The spacecraft is carrying three cameras on board: one low-resolution wide-angle camera and two high-resolution narrow-angle cameras mounted side-by-side.
These are known collectively as the Lunar Reconnaissance Orbiter Camera (LROC) instrument.
"At the time we took the images, we were in the 'terminator' orbit. This means that when you look down for a whole orbit, all you see beneath you is the boundary between night and day," Mark Robinson, from Arizona State University in Tempe, US, told BBC News.
This meant that light levels were low and that much of the surface was in shadow - not ideal conditions for photography.
"In some areas where we thought we'd see the surface, we didn't, because local topography caused some things to be shadowed. While in other areas, we were able to see the surface," explained Professor Robinson, who is the principal scientific investigator for LROC.
The images were taken over two orbits on Tuesday, during an engineering test of the LROC instrument. Though they are not part of the formal imaging campaign, Mark Robinson described them as "spectacular".
"It was a huge relief. You spend four years making this incredibly delicate, sensitive instrument. Then you bolt it on a rocket, which vibrates for eight minutes," he said.
"It's maybe an illogical nervousness, because everything is designed and tested to withstand that. But there are hundreds of people that want it to work.
"We turned it on, and held our breath. Then we waited a couple of hours for the images to come down to the ground. When they appeared on the screen, they were gorgeous."
The test was designed to check parameters on LROC such as the exposure. Scientists also wanted to see whether the camera was in full focus.
LROC uses a telescope structure made of carbon fibre. Though lightweight, this material absorbs water from the Earth's atmosphere, causing it to expand. The team had to build the camera so that it was out of focus on Earth.
But once in space, the carbon fibre telescope can be baked to drive the water out. This causes the structure to shrink and bring the instrument into focus.
"It's roughly a three-week process, and we had only been baking out for 10 days when we turned (LROC) on," said Professor Robinson.
Nevertheless, he said the pictures suggested the camera was about 80% of the way to being in full focus.

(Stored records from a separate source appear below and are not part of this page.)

(** C1. [save_model] writes a checkpoint exactly when the score improves on
    the best one under the configured direction (strictly greater for
    ["max"], strictly less for ["min"]), and only then replaces the best
    score and step; for the scores 0.5, 0.6, 0.55 under ["max"] the first
    two evaluations write a checkpoint and the third does not. *)
Theorem save_model_checkpoints_improvements (self : Train) :
  (forall val_acc best step best_step st,
      (improvement (max_or_min (config self)) val_acc best ->
       save_model self val_acc best step best_step st
       = (Ok (val_acc, step),
          set_saved (cons (checkpoint_of st val_acc step)) st))
      /\ (~ improvement (max_or_min (config self)) val_acc best ->
          save_model self val_acc best step best_step st
          = (Ok (best, best_step), st)))
  /\ (max_or_min (config self) = "max" ->
      forall s1 s2 s3 st,
        let out :=
          checkpointing self
            [(Fin 0.5, s1); (Fin 0.6, s2); (Fin 0.55, s3)]
            (initial_best self, 0) st in
        out.1 = Ok (Fin 0.6, s2)
        /\ saved out.2
           = checkpoint_of st (Fin 0.6) s2 :: checkpoint_of st (Fin 0.5) s1
             :: saved st).
Proof.
  split.
  - intros val_acc best step best_step st. split; intros H.
    + apply save_model_improved, improves_improvement, H.
    + apply save_model_not_improved, improves_not_improvement, H.
  - intros Hmax s1 s2 s3 st.
    unfold checkpointing, initial_best, for_each, bind, save_model.
    rewrite Hmax. simpl. split; reflexivity.
Qed.

(** C9. The best score starts at minus infinity under ["max"] and at plus
    infinity under ["min"], so the first call of [save_model] writes a
    checkpoint whatever finite score it is given. *)
Theorem first_save_model_writes (self : Train) val_acc step st :
  is_finite val_acc = true ->
  max_or_min (config self) = "max" \/ max_or_min (config self) = "min" ->
  (max_or_min (config self) = "max" -> initial_best self = NegInf)
  /\ (max_or_min (config self) = "min" -> initial_best self = PosInf)
  /\ save_model self val_acc (best_acc (initial_locals self)) step
       (best_step (initial_locals self)) st
     = (Ok (val_acc, step),
        set_saved (cons (checkpoint_of st val_acc step)) st).
Proof.
  intros Hfin Hmode. destruct val_acc as [| q | |]; try discriminate.
  unfold initial_locals, initial_best. simpl.
  destruct Hmode as [H | H]; rewrite ?H; simpl;
    (split; [| split]); try reflexivity; try discriminate;
    apply save_model_improved; rewrite H; reflexivity.
Qed.

(** *** The learning rate at the end of an epoch *)

Lemma init_rest_scheduler (cfg : Config) (head_class : Head) self st :
  init_rest cfg head_class = Ok (self, st) ->
  config self = cfg
  /\ scheduler st
     = if lr_plateau cfg then Some (new_scheduler (max_or_min cfg)) else None.
Proof.
  unfold init_rest, rbind. intros H.
  repeat match type of H with
         | match ?x with _ => _ end = _ => destruct x; try discriminate
         end.
  injection H as <- <-. split; reflexivity.
Qed.

(** C2. At the end of an epoch listed for a fixed reduction, in a run
    without plateau reduction, every learning rate is divided by 10;
    otherwise the scheduler is stepped with the latest validation score when
    the object has one.  [__init__] creates the scheduler only when plateau
    reduction is on: in a run without it, an epoch that is not listed ends
    with [AttributeError] instead. *)
Theorem end_of_epoch_learning_rate (self : Train) epoch val_acc st :
  (epoch ∈ reduce_lr_epochs (config self) ->
   lr_plateau (config self) = false ->
   end_of_epoch self epoch val_acc st
   = (Ok tt, set_param_groups (map (fun lr => (lr / 10)%Q)) st))
  /\ (forall sch,
        ~ (epoch ∈ reduce_lr_epochs (config self)
           /\ lr_plateau (config self) = false) ->
        scheduler st = Some sch ->
        end_of_epoch self epoch val_acc st
        = (Ok tt,
           set_scheduler (Some (scheduler_step sch val_acc (param_groups st)).1)
             (set_param_groups
                (fun _ => (scheduler_step sch val_acc (param_groups st)).2) st)))
  /\ (epoch ∉ reduce_lr_epochs (config self) ->
      lr_plateau (config self) = false ->
      scheduler st = None ->
      end_of_epoch self epoch val_acc st = (Raise (AttributeError "scheduler"), st))
  /\ (forall head_class st0,
        init_rest (config self) head_class = Ok (self, st0) ->
        lr_plateau (config self) = false -> scheduler st0 = None).
Proof.
  unfold end_of_epoch. repeat split.
  - intros Hin Hp. rewrite bool_decide_eq_true_2, Hp by exact Hin. reflexivity.
  - intros sch Hnot Hs.
    destruct (bool_decide (epoch ∈ reduce_lr_epochs (config self))
              && negb (lr_plateau (config self))) eqn:E.
    + exfalso. apply Hnot. apply andb_true_iff in E as [E1 E2].
      apply bool_decide_eq_true_1 in E1. apply negb_true_iff in E2. auto.
    + unfold bind, get, getattr. rewrite Hs. unfold ret, modify.
      destruct (scheduler_step sch val_acc (param_groups st)). reflexivity.
  - intros Hnin Hp Hs.
    rewrite bool_decide_eq_false_2 by exact Hnin. simpl.
    unfold bind, get, getattr. rewrite Hs. reflexivity.
  - intros head_class st0 Hinit Hp.
    apply init_rest_scheduler in Hinit as [_ ->]. rewrite Hp. reflexivity.
Qed.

On Friday, LROC will begin taking images "in earnest". Over two-and-a-half days, and 32 orbits, it will photograph some of the least known regions of the lunar surface, on the Moon's far side.
On Sunday, engineers will switch the LROC instrument off again to resume the baking process.
The spacecraft is currently in an elliptical orbit around the Moon, with a low point of 30km above the south pole and a high point of 199km over the north pole. This means the resolution of pictures will be lower in the north and higher in the south.
In mid-August, the spacecraft will perform a burn to bring it into a circular orbit of 50km above the lunar surface. This will give LROC a resolution of 50cm per pixel.
This month marks the 40th anniversary of the Apollo 11 Moon landing. LRO will start flying over the Apollo landing sites in mid-July.
However, the spacecraft will still be in its checkout phase at this time. If LRO does manage to take images of any Apollo sites in July, the pictures will not be at the best possible resolution.
When the orbiter flies over the Apollo 11 site it is likely to be at an altitude of 100km - allowing the camera to capture images at a resolution of 100cm per pixel.
LRO will spend at least one year using its six instruments to collect detailed information about the lunar environment.
The orbiter was one of two payloads launched on the same Atlas V rocket.
The second mission, called the Lunar Crater Observation and Sensing Satellite (LCROSS), will send a rocket crashing into the Moon to scour the debris plume for evidence of water ice.